Neville tossed back his scotch and looked up at the Guinness clock; nearly five-thirty, nearly opening time. He squared up his scholar’s stoop and took another deep breath. He would just have to pull himself together. Embark upon a course of positive activism. Be polite to his patrons, tolerant of their foibles, and indulgent towards their eccentricities. He would smile and think good thoughts, peace on earth, good will towards men. That kind of thing. He was certain that if he tried very very hard the horrid odour would waft itself away, to be replaced by the honeysuckle fragrance of spring.
From not far away the library clock struck the half-hour, and Neville the part-time barman flicked on the lights, took himself over to the door, and opened up. On the doorstep stood two bearded men.
“Good evening, barlord,” said Jim Pooley.
“God save all here,” said John Omally.
Neville ushered them into the bar without a word. Now was the present and what was to happen happened now and hereafter and it surely couldn’t be all bad, could it? The two men, however, seemed to be accompanied by a most extraordinary smell. Neville pinched at his nostrils and managed a somewhat sickly grin. “Your pleasure, gentlemen?” he asked when he had installed himself behind the jump, and his two patrons had resumed residency of the two barstools which had known not the pleasure of their backsides for more than a week. “What will it be?”
Pooley carefully withdrew from his pocket the five-pound note, which had not left his clammy grip since it had been handed to him, and placed it upon the bar counter.
Neville’s eyebrows soared into a Gothic arch. He had hoped that if he thought positively things might turn out OK, but this? This transcended even his wildest expectations. Jim Pooley with a five-pound note?
And it got worse. “Two pints of Large please, Neville,” said Pooley, smiling almost as hideously as the barman, “and have one yourself!”
Neville could feel a prickling sensation rising at the back of his neck. Have one yourself? He had read in paperback novels of the phrase being used by patrons of saloon-bars, but he had never actually encountered it in real life. “Pardon,” said the part-time barman, “might I have that last bit again.”
“Have one yourself,” Pooley reiterated.
Neville felt at his pulse. Could this really be?
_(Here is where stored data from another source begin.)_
Lemma serve_events_does l : ∀ s, server_ok s → consistent l (registered s) →
  ∃ lg s' done, serve_events l s = (lg, Returns (s', done)) ∧ does s lg s' ∧
    (done = true → registered s' = [] ∧ total_seen s' = NUM_CLIENTS) ∧
    ∃ l1 l2, l = l1 ++ l2 ∧ writes_of lg = l1 ≫= echoes ∧ (done = false → l2 = []).
Proof.
  induction l as [|[acc|fd d h] l IH]; intros s Hok Hcons; cbn [serve_events consistent] in *.
  - exists [], s, false. split_and!; [done|by apply does_nil|done|]. by exists [], [].
  - destruct Hcons as (Hnd & Hfr & Hcons). destruct (accept_all_does acc s Hok Hnd Hfr) as (lg & s1 & E & Hr & Hd & Hw).
    rewrite -Hr in Hcons. destruct (IH s1 (does_ok _ _ _ Hd) Hcons) as (lg' & s2 & dn & E' & Hd' & Hdone & l1 & l2 & Hl & Hws & Hl2).
    exists (lg ++ lg'), s2, dn. split_and!; [by rewrite (bind_returns _ _ _ _ E) E'|by eapply does_app|done|].
    exists (Listening acc :: l1), l2. split_and!; [by rewrite Hl|by rewrite writes_of_app Hw Hws|done].
  - destruct Hcons as [Hin Hcons]. destruct (serve_client_does fd d h s Hok Hin) as (lg & s1 & E & Hr & Hts & Hd & Hw).
    rewrite (bind_returns _ _ _ _ E). cbv beta iota. destruct (closing d h && _) eqn:Edone.
    + exists lg, s1, true. split_and!; [by rewrite /= app_nil_r|done| |].
      * intros _. apply andb_true_iff in Edone as [Ec [Ea Et]%andb_true_iff]. apply Z.eqb_eq in Ea, Et.
        rewrite Ec in Hr. destruct Hok as [Hnd Hact]. pose proof (Permutation_length (filter_ne_perm fd _ Hnd Hin)) as Hlen. simpl in Hlen.
        split; [rewrite Hr; apply length_zero_iff_nil; lia|by rewrite Hts].
      * exists [Client fd d h], l. split_and!; [done|by rewrite bind_cons Hw app_nil_r|done].
    + rewrite -Hr in Hcons. destruct (IH s1 (does_ok _ _ _ Hd) Hcons) as (lg' & s2 & dn & E' & Hd' & Hdone & l1 & l2 & Hl & Hws & Hl2).
      exists (lg ++ lg'), s2, dn. split_and!; [by rewrite E'|by eapply does_app|done|].
      exists (Client fd d h :: l1), l2. split_and!; [by rewrite Hl|by rewrite writes_of_app Hw Hws|done].
Qed.

(** The descriptors the kernel watches are those that are open. *)
Definition well_behaved (wait : nat → list Z → batch) : Prop :=
  ∀ k fds, match wait k fds with Events l => consistent l fds | _ => True end.

Lemma does_quiet s lg : server_ok s → closes lg = [] → watches lg = [] → does s lg s.
Proof. intros Hok Hc Hw. split; [done|rewrite Hw /=; lia|by rewrite Hc Hw app_nil_r]. Qed.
Or had he perhaps died and gone to some kind of barman’s Valhalla or happy drinking ground? The nervous tic went into overdrive.
Omally, who was growing somewhat thirsty, made the suggestion that if Neville wanted to take advantage of Jim’s generosity it would be better if he dropped the amateur theatricals and did so at once. Neville hastened to oblige. “Thank you Jim,” he said. “I don’t know what got into me then. Your kindness is well received, I thank you.”
Still mumbling the phrase “Have one yourself” under his breath, Neville pulled two pints of the Swan’s finest. As he did so he took the opportunity to study the two men, whose eyes were now fastened by invisible chains to the rising liquid. The beards were odd enough in themselves, but that Pooley’s shirt appeared to have shrunk by at least two sizes and that the colour of Omally’s regimental tie had run on to his neck were things of exceeding strangeness. Caught in a sudden downpour perhaps? Neville could not remember any rain. The ducking-stool then? Some lynch mob of cuckolded husbands exacting a medieval revenge? That seemed feasible.
The barman passed the two exquisitely drawn pints across the counter and took possession of the magical blue note, which he held to the light as a matter of course. Having waited respectfully whilst Pooley and Omally took the first step towards quenching their long thirst he said at length, “Well now, gentlemen, we have not had the pleasure of your company for more than a week. You have not been taken with the sickness I hope, nor struck by tragic circumstances.”